A single number is required: the count of lines in the following entries that include the word "Hsafe".

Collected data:
========

(** X10.  Nesting.  From a console at depth [d], a run that never closes
    more groups than are open (no prefix of it brings the depth below zero)
    and has no [timeEnd] or [timeLog] of a name of [Object.prototype] returns
    and ends at [d] plus its number of [group] and [groupCollapsed] calls
    minus its number of [groupEnd] calls; a run in which the groups opened
    are closed again ends at the depth and with the indentation it began
    with. *)
Theorem nested_run_changes_depth_by_net
    (calls : list Call.t) (c : CustomConsole) (t : trace)
    (Hdepth : 0 <= _groupDepth c)
    (Hsafe : Forall safe calls)
    (Hopen : 0 <= _groupDepth c + low calls) :
  exists c' added,
    Call.run calls (c, t) = (Return tt, (c', t ++ added)) /\
    _groupDepth c' = _groupDepth c + net calls /\
    indent c' = JS.repeat_nat "  " (Z.to_nat (_groupDepth c + net calls)).
Proof.
  destruct (run_returns calls c t Hdepth Hsafe)
    as (c' & added & E & _ & _ & _ & _ & Hn & _).
  exists c', added. split; [exact E |].
  assert (Hd' : _groupDepth c' = _groupDepth c + net calls) by lia.
  split; [exact Hd' |]. unfold indent. now rewrite Hd'.
Qed.

End Groups.

(** ** Titles, assertions and the formatter *)

Section Messages.
Context {platform : Platform}.

(** X11.  The title rule of [group]: nothing is written when the title is
    absent or empty and there is no further argument; in every other case one
    line is written, at the raised depth, with the bold format of the title
    and the arguments.  An absent title with arguments is formatted as the
    value [undefined] in front of them. *)
Theorem group_writes_title_unless_empty
    (c : CustomConsole) (t : trace)
    (title : option string) (args : list JS.value)
    (Hdepth : 0 <= _groupDepth c) :
  let c' := set_groupDepth (_groupDepth c + 1) c in
  Method.group title args (c, t) =
    (Return tt,
     (c', t ++ match title, args with
               | None, [] | Some EmptyString, [] => []
               | _, _ => line (_stdout c) c' LogType.group
                              (bold (format (optional title :: args)))
               end)) /\
  (forall a rest,
      format (optional None :: a :: rest) =
      JS.join " " (formatValue None JS.VUndefined :: map (showArgument None) (a :: rest))).
Proof.
  intros c'. split; [| reflexivity].
  rewrite group_returns by exact Hdepth. fold c'.
  destruct title as [[|ch s]|], args as [|a rest]; reflexivity.
Qed.
(** ** The prompt *)

(** C5: for every text T and direction D the prompt is D's code, then
    [": "], then T; it begins with ["vi: "] for [vi] and with ["en: "] for
    [en], and dropping that prefix gives T back. *)
Theorem build_model_input_round_trip :
  forall (T : str) (D : LanguageEnum),
    _build_model_input T D = value D ++ lit ": " ++ T /\
    startswith (_build_model_input T D) (value D ++ lit ": ") = true /\
    skipn (length (value D ++ lit ": ")) (_build_model_input T D) = T /\
    startswith (_build_model_input T vi) (lit "vi: ") = true /\
    startswith (_build_model_input T en) (lit "en: ") = true /\
    skipn (length (lit "vi: ")) (_build_model_input T vi) = T /\
    skipn (length (lit "en: ")) (_build_model_input T en) = T.
Proof.
  intros T D. unfold _build_model_input.
  split; [reflexivity|]. rewrite app_assoc.
  split; [apply startswith_app|].
  split; [apply skipn_prefix|].
  repeat split; reflexivity.
Qed.

(** ** The cleaned text inside the raw output *)

(** C6: for every decoded output, the cleaned text is a contiguous part of
    it (what is left of the remainder after trimming), and is never
    longer; so are the two fields of every response. *)
Theorem translated_text_within_raw_output :
  forall S : str,
    (exists pre post, S = pre ++ _strip_lang_prefix S ++ post) /\
    length (_strip_lang_prefix S) <= length S /\
    forall (Encoding OutputIds : Type) (cap : Capability Encoding OutputIds)
           req t resp,
      translate cap req = (t, inr resp) ->
      raw_output resp = S ->
      (exists pre post, raw_output resp = pre ++ translated_text resp ++ post) /\
      length (translated_text resp) <= length (raw_output resp).
Proof.
  intros S. split; [apply strip_lang_prefix_infix|].
  split; [apply strip_lang_prefix_length|].
  intros Encoding OutputIds cap req t resp H _.
  destruct (translate_success cap req H)
    as (inputs & ids & decoded & rest & _ & _ & _ & _ & ->).
  simpl. split; [apply strip_lang_prefix_infix | apply strip_lang_prefix_length].
Qed.

Lemma translated_text_within_raw_output_witness :
  snd (translate (fixed_model [lit "en: Hello "]) hello_en)
  = inr hello_response /\
  (exists pre post,
      raw_output hello_response
      = pre ++ translated_text hello_response ++ post) /\
  length (translated_text hello_response)
  <= length (raw_output hello_response).
Proof.
  split; [reflexivity|].
  exact (proj2 (proj2 (translated_text_within_raw_output (lit "en: Hello ")))
           _ _ (fixed_model [lit "en: Hello "]) hello_en _ _
           eq_refl eq_refl).
Defined.

(** ** No whitespace around the cleaned text *)

(** C10: for every input S the cleaned text neither begins nor ends with
    whitespace, with or without a recognised prefix: the remainder after
    a prefix is trimmed at its end too. *)
Theorem translated_text_has_no_outer_space :
  forall S : str,
    no_outer_space (_strip_lang_prefix S) = true /\
    _strip_lang_prefix (lit "en: Hi  ") = lit "Hi" /\
    _strip_lang_prefix (lit "  Hi  ") = lit "Hi".
Proof.
  intros S. split; [|split; reflexivity].
  rewrite strip_lang_prefix_cases.
  destruct (has_lang_prefix S); apply no_outer_space_strip.
Qed.

(** ** Failures of the model *)

(** C2, as stated, fails for tokenization: the tokenizer is called (and
    its tensors moved to the device) before the [try] block, so its
    exception leaves the handler as it was raised and no [HTTPException]
    is built. *)
Lemma tokenizer_failure_is_not_caught :
  translate (failing_tokenizer (RuntimeError (lit "CUDA error"))) hello_en
  = ([tokenizer_call [lit "en: Hello"]],
     inl (Unhandled (RuntimeError (lit "CUDA error")))) /\
  forall status detail,
    snd (translate (failing_tokenizer (RuntimeError (lit "CUDA error"))) hello_en)
    <> inl (HTTPException status detail).
Proof. split; [reflexivity | discriminate]. Qed.
(** * account_manager: a shallow embedding of [account_manager.py]

    The development follows the Python module top-down: the gateway
    functions (the HTTP calls), the card model [UserCard] with its status
    transitions, the account model [UserAccount], and the orchestrator
    [AccountManager] with its fetch and cancellation paths.

    Conventions.
    - Identifiers (user ids, card ids, rail ids, account ids) are strings.
      They are taken to be well-formed UUIDs: pydantic's UUID validation is
      not modelled.
    - The outside world is a [Gateway]: for every remote call it gives the
      answer as a function of the calls made so far (the log) and of the
      call's arguments.  Every remote call appends one [event] to the log.
    - Every remote call is answered, by an HTTP error (the [HTTPError]
      branch of the Python function) or by a body of the expected shape.
      A request that gets no answer (a timeout, a refused connection) and
      a body that is not the expected JSON raise past every handler of
      the module; such runs are outside the model, and a statement that a
      function returns is to be read for the runs inside it.
    - JSON answers are typed the way the code reads them: a field read with
      [x['f']] is a record field, a field read with [x.get('f', None)] is an
      [option].  A card of a card listing carries a status and a type among
      those of [UserCard]: pydantic's validation of them is not modelled.
    - Python exceptions that the code's own logic can raise are values of
      [exn]; a computation is a function from the log to a [result] and the
      new log.
    - A Python [dict] is an association list in insertion order, a Python
      list that is mutated while it is shared is a list addressed by
      position. *)

From Stdlib Require Import String List Arith Bool Lia.
From Stdlib Require Import Permutation.
From Equations Require Import Equations.
Import ListNotations.
Open Scope string_scope.
Open Scope list_scope.

Set Implicit Arguments.

(** ** Card statuses and types *)

Inductive card_status : Set :=
| ACTIVATED_NO_PIN
| ACTIVE
| BROKEN
| CANCELED
| CREATED
| DEACTIVATED
| DELETED
| FROZEN
| FROZEN_PERMANENT
| LOST
| REORDERED_KLAYUDA
| SHIPPED
| STOLEN.

Inductive card_type : Set := PHYSICAL | VIRTUAL.

(** [card_targets = Literal['ACTIVE', 'FROZEN', 'FROZEN_PERMANENT']] *)
Inductive card_targets : Set := T_ACTIVE | T_FROZEN | T_FROZEN_PERMANENT.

========

__Answer section__
2